今から35年前のことだが、今世紀最大のプロテスタントの神学者であるカール・バルトは、モーツァルトの生誕200年を記念する著書の中で次のように述べている。
「モーツァルトの音楽はバッハのそれとはちがって使信ではない、また人生告白ではないという点がベートーヴェンと異なっている。また何等の教えを作曲したわけではなく、ましてや自己を歌い上げたわけでもない。…モーツァルトは何を語ろうとしているのでもない。ひたすら歌い響かせている。だから彼は聴く人になにも押しつけはしない。決断であるとか、意思決定などを要求はしない。ひたすらに人を自由にするばかりである。

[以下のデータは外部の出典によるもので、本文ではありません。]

(** C5.  In the text that [format_data] returns, the keys of every site
    are the keys that the schema declares and the site has, in the
    declared order: the declared order restricted to the keys of the
    input site, which is also the declared order restricted to the keys
    of the output site.  No key is added.  The declared order is that of
    a dict, free of repetitions. *)
Theorem format_data_orders_keys (w w' : world) (s : string)
        (key_order : list string) :
  format_data w = (OK s, w') ->
  fst (_get_site_key_order w) = OK key_order ->
  NoDup key_order ->
  exists fields w1 fields' input output,
    data w = (OK (JObj fields), w1)
    /\ dict_get SITES_KEY fields = Some (JArr input)
    /\ dumps (JObj fields') = Some s
    /\ dict_get SITES_KEY fields' = Some (JArr output)
    /\ Forall2 (fun site site' =>
                  exists f f',
                    site = JObj f /\ site' = JObj f'
                    /\ dict_keys f'
                       = filter (fun k => dict_mem k f) key_order
                    /\ dict_keys f'
                       = filter (fun k => dict_mem k f') key_order
                    /\ (forall k, In k (dict_keys f') -> In k (dict_keys f)))
               (sorted name_key input) output.
Proof.
  intros H Hk Hnd. apply format_data_sites in H.
  destruct H as [fields [w1 [ko [f3 [input [output
                  [Hd [Hi [Hk' [Ht [Ho [Hobj H2]]]]]]]]]]]].
  rewrite Hk in Hk'. injection Hk' as <-.
  exists fields, w1, f3, input, output.
  repeat split; try assumption; try reflexivity.
  assert (Hin : Forall (fun site => exists f, site = JObj f)
                       (sorted name_key input)).
  { eapply Permutation_Forall; [| exact Hobj].
    apply Permutation_sym, sorted_perm. }
  clear Ho Hd Hi Hobj Ht.
  induction H2 as [|site site' rest rest' [Hxy _] _ IH]; constructor.
  - inversion Hin as [|? ? [f ->] _]; subst.
    destruct (_format_site_keys _ Hnd Hxy) as [f' [-> Hkeys]].
    exists f, f'. repeat split; try assumption.
    + rewrite Hkeys at 1. apply filter_ext_in. intros k Hkin.
      destruct (dict_mem k f) eqn:E; unfold dict_mem; rewrite Hkeys;
        symmetry.
      * apply key_in_In, filter_In. auto.
      * destruct (key_in k (filter (fun k0 => dict_mem k0 f) key_order))
          eqn:E'; [| reflexivity].
        apply key_in_In, filter_In in E'. destruct E'. congruence.
    + intros k Hkin. rewrite Hkeys in Hkin. apply filter_In in Hkin.
      destruct Hkin as [_ Hm]. apply key_in_In, Hm.
  - apply IH. inversion Hin; assumption.
Qed.
End KeyOrderClaim.

Lemma format_data_orders_keys_witness :
  exists fields w1 fields' input output,
    data (rt := Example.runtime) Example.formatter = (OK (JObj fields), w1)
    /\ dict_get SITES_KEY fields = Some (JArr input)
    /\ dumps (Runtime := Example.runtime) (JObj fields')
       = Some Example.canonical_text
    /\ dict_get SITES_KEY fields' = Some (JArr output)
    /\ Forall2 (fun site site' =>
                  exists f f',
                    site = JObj f /\ site' = JObj f'
                    /\ dict_keys f'
                       = filter (fun k => dict_mem k f) ["name"; "headers"]
                    /\ dict_keys f'
                       = filter (fun k => dict_mem k f') ["name"; "headers"]
                    /\ (forall k, In k (dict_keys f') -> In k (dict_keys f)))
               (sorted (name_key (rt := Example.runtime)) input) output.
Proof.
  apply (@format_data_orders_keys Example.runtime Example.formatter
           (snd (format_data (rt := Example.runtime) Example.formatter))
           Example.canonical_text ["name"; "headers"]).
  - vm_compute. reflexivity.
  - reflexivity.
  - repeat constructor; simpl; intuition discriminate.
Defined.

Section Strictness.
Context {rt : Runtime}.

Lemma string_array_sorted_cases (key : string) (fields : dict) :
  (exists fields', string_array_sorted key fields = OK fields')
  \/ string_array_sorted key fields = Raise WMNFormatError.
Proof.
  unfold string_array_sorted.
  destruct (dict_get key fields) as [[| | | |items|]|]; auto.
  destruct (truthy (JArr items)); auto.
  destruct (forallb non_blank_str items) eqn:Hs; auto.
  cbn [andb]. unfold _sort_array_alphabetically.
  rewrite sorted_by_key_ok by (apply non_blank_str_casefold, Hs).
  left. eexists. reflexivity.
Qed.

Lemma sites_formatted_unknown (key_order : list string) (sites : list json)
      (fields : dict) (k : string) :
  Forall (fun site => exists f, site = JObj f) sites ->
  In (JObj fields) sites ->
  In k (dict_keys fields) -> ~ In k key_order ->
  sites_formatted key_order sites = Raise WMNFormatError.
Proof.
  intros Hobj Hin Hk Hn. unfold sites_formatted.
  induction Hobj as [|site sites [f ->] _ IH]; [destruct Hin |].
  simpl. destruct (_format_site_object_result key_order f) as [[site' E]|E];
    rewrite E; [| reflexivity].
  cbn [rbind]. destruct Hin as [[= ->]|Hin].
  - rewrite (_format_site_unknown _ _ _ Hk Hn) in E. discriminate.
  - rewrite (IH Hin). reflexivity.
Qed.

(** A data set with an undeclared key in a site is refused. *)
Lemma formatted_unknown (key_order : list string) (fields site_fields : dict)
      (sites : list json) (k : string) :
  dict_get SITES_KEY fields = Some (JArr sites) ->
  Forall (fun site => exists f, site = JObj f) sites ->
  In (JObj site_fields) sites ->
  In k (dict_keys site_fields) -> ~ In k key_order ->
  formatted (OK key_order) fields = Raise WMNFormatError.
Proof.
  intros Hg Hobj Hin Hk Hn. unfold formatted.
  destruct (string_array_sorted_cases AUTHORS_KEY fields) as [[f1 Ha]|Ha];
    rewrite Ha; [| reflexivity].
  cbn [rbind].
  destruct (string_array_sorted_cases CATEGORIES_KEY f1) as [[f2 Hc]|Hc];
    rewrite Hc; [| reflexivity].
  cbn [rbind]. unfold sites_sorted.
  apply string_array_sorted_inv in Ha, Hc.
  destruct Ha as [? [_ [_ [_ ->]]]]. destruct Hc as [? [_ [_ [_ ->]]]].
  rewrite !dict_get_set_other by discriminate. rewrite Hg.
  unfold _sort_sites_by_name. rewrite sorted_by_key_ok.
  - cbn [rbind].
    rewrite sites_formatted_unknown with (fields := site_fields) (k := k);
      try assumption; try reflexivity.
    + eapply Permutation_Forall; [| exact Hobj].
      apply Permutation_sym, sorted_perm.
    + eapply Permutation_in; [| exact Hin].
      apply Permutation_sym, sorted_perm.
  - eapply Forall_impl; [| exact Hobj]. intros site [f ->].
    eexists. apply site_sort_key_object.
Qed.

(** [format_data] writes nothing. *)
Lemma format_data_frame (w : world) :
  disk (snd (format_data w)) = disk w
  /\ written (snd (format_data w)) = written w.
Proof.
  pose proof (data_frame w) as Hfr. cbv zeta in Hfr.
  destruct (format_data_cases w) as [[fields [Hd E]]|[e E]]; rewrite E.
  - destruct (format_data_cached _ (data_result _ Hd)) as [_ [Hw _]].
    unfold same_but_schema in Hw. simpl in Hw. intuition congruence.
  - cbn [snd]. intuition congruence.
Qed.

(** What [format_file] does, from what the formatter returns. *)
Lemma format_file_run (formatter : M string) (raw_data : string)
      (file_path : path) (w : world) :
  format_file formatter raw_data file_path w
  = match formatter w with
    | (Raise e, w1) =>
        (Raise (if is_WMNError e then e else WMNFormatError), w1)
    | (OK formatted_data, w1) =>
        if raw_data =? formatted_data then (OK false, w1)
        else
          match write_file_content file_path formatted_data w1 with
          | (OK _, w2) => (OK true, w2)
          | (Raise _, w2) => (Raise WMNFileError, w2)
          end
    end.
Proof.
  unfold format_file, try_except, bind.
  destruct (formatter w) as [[text|e] w1].
  - destruct (raw_data =? text); [reflexivity |]. cbn [negb].
    unfold write_file_content.
    destruct (write_text file_path text w1) as [[err|] w2].
    + reflexivity.
    + destruct (file_path =? data_path (self w2)); [reflexivity |].
      destruct (file_path =? schema_path (self w2)); reflexivity.
  - destruct (is_WMNError e); reflexivity.
Qed.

彼を聴く喜びは、それを素直に心に受けることに始まるだろう。」(小塩 節訳/新教出版社/『モーツァルト』)
つまりバルトは、モーツァルトの音楽を神の恵みとして、人々に平和をもたらす普遍的な賜物として享受しているのだ。それは美しければ美しいほど天国の情景をほうふつとさせ、人の心を希望で満たす音楽である。
モーツァルトは笑えない時でもよく笑ったという。不幸のどん底にあっても人を幸福感に包みこむような音楽を書きつづけもした。それは、彼が終生抱きつづけた幼児のようにすなおな信仰の発露でなくてなんであろう。
彼は、その信仰を次のように書き遺している。
『お父さんはどうか心配しないで下さい。僕の目の前にはいつも神様がいます。僕は全能の神にたいして罪を告白し、許しを乞い、また神の怒りを恐れています。でも、また同時に神の愛や憐れみや慈悲も感じています。神はそのしもべをけっして見捨てはしません。』